Олаф кивнул, хмыкнул, потом засмеялся. Ролло странно поглядел на него, но через миг тоже хохотал, хотя и морщился от боли в помятых скальдом ребрах. Лишь когда они несколько успокоились, Олаф уже спокойно поведал о том, что случилось на охоте: об охотничьем азарте, с каким они с Эммой преследовали оленя, о том, как они заблудились и их застигла непогода, как они искали спасения в песчаном гроте.
– Мы провели вместе всю ночь, и хотя я не клал меж нами обнаженного клинка, в этом не было необходимости, ибо Эмма только и думала о тебе. И пусть меня покинет моя удача, если я лгу.
– А лошадь Эммы?
Олаф сердито хмыкнул, но сразу охнул, прижав руку к разбитым губам. Ролло отвернулся, скрывая улыбку. Он поверил Олафу, успокоился да к тому же был слишком утомлен, чтобы продолжать гневаться. Но почему-то подумал о том, как объяснить ситуацию своим людям.
Впрочем, разве он не конунг и не волен миловать и карать по своему усмотрению? Он почти не слушал объяснения Олафа о том, как убежала кобыла Эммы. Прервав его, Ролло сказал, что скальд уже сегодня должен уехать в Гурне, готовиться к празднику урожая. Олаф не возражал. Понял, что гроза миновала.
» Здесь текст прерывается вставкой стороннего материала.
(** * Flappy Bird: the simulation loop of [frontend/src/FlappyBird.tsx]

    A shallow embedding of the game core of the React component
    [FlappyBird] (the two frontend variants share it verbatim): the
    timebase normaliser, the physics step, the obstacle stream, the
    collision test, the impulse handler with its wall-clock cooldown,
    the keyboard and pointer handlers and the restart action.

    Numbers.  JavaScript numbers that carry positions, velocities and
    frame timestamps are modelled as exact rationals [Q]; comparisons
    are the boolean tests of [QArith].  [Date.now()] is an integer number
    of milliseconds and is modelled in [Z], as are the score and the
    frame counters.  Rounding of binary64 arithmetic is not modelled.

    State.  The component keeps its simulation state in [useRef] cells
    and mirrors a few facts in React state.  [Env] gathers them.  Drawing
    and audio playback have no influence on that state and are left out;
    the pending-sound mailbox is kept because the simulation writes it.

    The second part embeds what the component computes for the display
    (scale, tilt, score glyphs), the request [submitScore] sends, and the
    handlers of the score service that receive it. *)

From Stdlib Require Import String Ascii Bool NArith ZArith QArith Lia Lqa List Sorted.
Import ListNotations.
Local Open Scope Q_scope.

(** ** Constants *)

Definition GRAVITY : Q := 3 # 10.
Definition JUMP_STRENGTH : Q := 75 # 10.
Definition PIPE_WIDTH : Q := 52.
Definition PIPE_GAP : Q := 150.
Definition PIPE_SPEED : Q := 2.
Definition BIRD_WIDTH : Q := 34.
Definition BIRD_HEIGHT : Q := 24.
Definition TARGET_FPS : Q := 60.
Definition MAX_DELTA_TIME : Q := 1.
Definition JUMP_COOLDOWN : Z := 200.
Definition CANVAS_WIDTH : Q := 288.
Definition CANVAS_HEIGHT : Q := 512.

(** The bird's fixed horizontal anchor: the literal [50] of [gameLoop]. *)
Definition BIRD_X : Q := 50.

(** ** Data model *)

Record Bird := mkBird {
  bird_y : Q;
  bird_velocity : Q;
  bird_frame : Z
}.

Record Pipe := mkPipe {
  pipe_x : Q;
  pipe_topHeight : Q;
  pipe_scored : bool
}.

Record GameState := mkGameState {
  bird : Bird;
  pipes : list Pipe;
  score : Z;
  gameOver : bool;
  gameStarted : bool;
  frameCount : Z
}.

Record LeaderboardEntry := mkLeaderboardEntry {
  player_name : string;
  entry_score : Z;
  created_at : string
}.

Inductive Sound := Point | Hit | Wing.

Definition Sound_eqb (a b : Sound) : bool :=
  match a, b with
  | Point, Point | Hit, Hit | Wing, Wing => true
  | _, _ => false
  end.

(** React state of the component that the game core writes, together
    with the mailbox [pendingSoundsRef] (a JS [Set], kept in insertion
    order). *)
Record Ui := mkUi {
  pendingSounds : list Sound;
  finalScore : Z;
  isGameOver : bool;
  isGameStarted : bool;
  hasSubmitted : bool;
  leaderboard : list LeaderboardEntry
}.

(** The refs of the component.  [gameStateRef] is the session object
    that [gameStateRef.current] points to; every handler reads the ref
    afresh on entry, so there is exactly one live session.  Session
    objects that the ref pointed to earlier are kept, untouched, in
    [detached]: nothing can reach them any more. *)
Record Env := mkEnv {
  gameStateRef : GameState;
  detached : list GameState;
  lastFrameTimeRef : Q;
  lastJumpTimeRef : Z;
  ui : Ui
}.

(** The three phases of the specification, read off the two flags the
    way [gameLoop] and [jump] branch on them.  [gameOver] without
    [gameStarted] is no phase (and is never reached, see
    [reachable_over_started]). *)
Inductive Phase := NotStarted | Running | Over.

Definition phase (s : GameState) : option Phase :=
  match gameStarted s, gameOver s with
  | false, false => Some NotStarted
  | true, false => Some Running
  | true, true => Some Over
  | false, true => None
  end.

(** ** Field updates *)

Definition set_velocity (v : Q) (s : GameState) : GameState :=
  mkGameState (mkBird (bird_y (bird s)) v (bird_frame (bird s)))
    (pipes s) (score s) (gameOver s) (gameStarted s) (frameCount s).

Definition set_gameStarted (b : bool) (s : GameState) : GameState :=
  mkGameState (bird s) (pipes s) (score s) (gameOver s) b (frameCount s).

Definition set_pipes (ps : list Pipe) (s : GameState) : GameState :=
  mkGameState (bird s) ps (score s) (gameOver s) (gameStarted s) (frameCount s).

Definition set_pendingSounds (l : list Sound) (u : Ui) : Ui :=
  mkUi l (finalScore u) (isGameOver u) (isGameStarted u) (hasSubmitted u)
    (leaderboard u).

Definition setFinalScore (n : Z) (u : Ui) : Ui :=
  mkUi (pendingSounds u) n (isGameOver u) (isGameStarted u) (hasSubmitted u)
    (leaderboard u).

Definition setIsGameOver (b : bool) (u : Ui) : Ui :=
  mkUi (pendingSounds u) (finalScore u) b (isGameStarted u) (hasSubmitted u)
    (leaderboard u).

Definition setIsGameStarted (b : bool) (u : Ui) : Ui :=
  mkUi (pendingSounds u) (finalScore u) (isGameOver u) b (hasSubmitted u)
    (leaderboard u).

Definition setHasSubmitted (b : bool) (u : Ui) : Ui :=
  mkUi (pendingSounds u) (finalScore u) (isGameOver u) (isGameStarted u) b
    (leaderboard u).

Definition setLeaderboard (l : list LeaderboardEntry) (u : Ui) : Ui :=
  mkUi (pendingSounds u) (finalScore u) (isGameOver u) (isGameStarted u)
    (hasSubmitted u) l.

(** [Set.prototype.add]: a key already present keeps its place. *)
Definition set_add (k : Sound) (l : list Sound) : list Sound :=
  if existsb (Sound_eqb k) l then l else l ++ [k].

Definition queueSound (k : Sound) (u : Ui) : Ui :=
  set_pendingSounds (set_add k (pendingSounds u)) u.

(** ** Comparisons of numbers *)

Definition Qltb (a b : Q) : bool := negb (Qle_bool b a).
Definition Qgtb (a b : Q) : bool := Qltb b a.

Lemma Qltb_true (a b : Q) : Qltb a b = true <-> a < b.
Proof.
  unfold Qltb. rewrite negb_true_iff.
  split; intro H.
  - apply Qnot_le_lt. intro L. apply Qle_bool_iff in L. congruence.
  - destruct (Qle_bool b a) eqn:E; [|reflexivity].
    apply Qle_bool_iff in E. exfalso. exact (Qlt_not_le _ _ H E).
Qed.

Lemma Qltb_false (a b : Q) : Qltb a b = false <-> b <= a.
Proof.
  unfold Qltb. rewrite negb_false_iff. apply Qle_bool_iff.
Qed.

(** [Math.min] on two numbers. *)
Definition Math_min (a b : Q) : Q := if Qle_bool a b then a else b.

(** ** Timebase normaliser (head of [gameLoop]) *)

(** [if (lastFrameTimeRef.current === 0) lastFrameTimeRef.current = currentTime] *)
Definition initLastFrameTime (currentTime last : Q) : Q :=
  if Qeq_bool last 0 then currentTime else last.

(** Milliseconds the normaliser takes as elapsed. *)
Definition elapsed (currentTime last : Q) : Q :=
  currentTime - initLastFrameTime currentTime last.

(** [dt = Math.min((currentTime - last) / (1000 / TARGET_FPS), MAX_DELTA_TIME)] *)
Definition deltaTime (currentTime last : Q) : Q :=
  Math_min (elapsed currentTime last / (1000 / TARGET_FPS)) MAX_DELTA_TIME.

(** ** Collision geometry *)

Record Rect := mkRect {
  rect_x : Q;
  rect_y : Q;
  rect_width : Q;
  rect_height : Q
}.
В этот миг створки двери распахнулись и показалась Эмма. Еще с влажными, собранными в пучок, волосами и факелом в руке.
– Ролло, ты не должен…
Она умолкла на полуслове, глядя на растерзанных, но мирно беседующих мужчин. Перевела удивленный взгляд с одного на другого и расхохоталась. В этом была вся Эмма – гнев, смех и смелость одновременно. Стояла, смеялась, едва не выронив факел.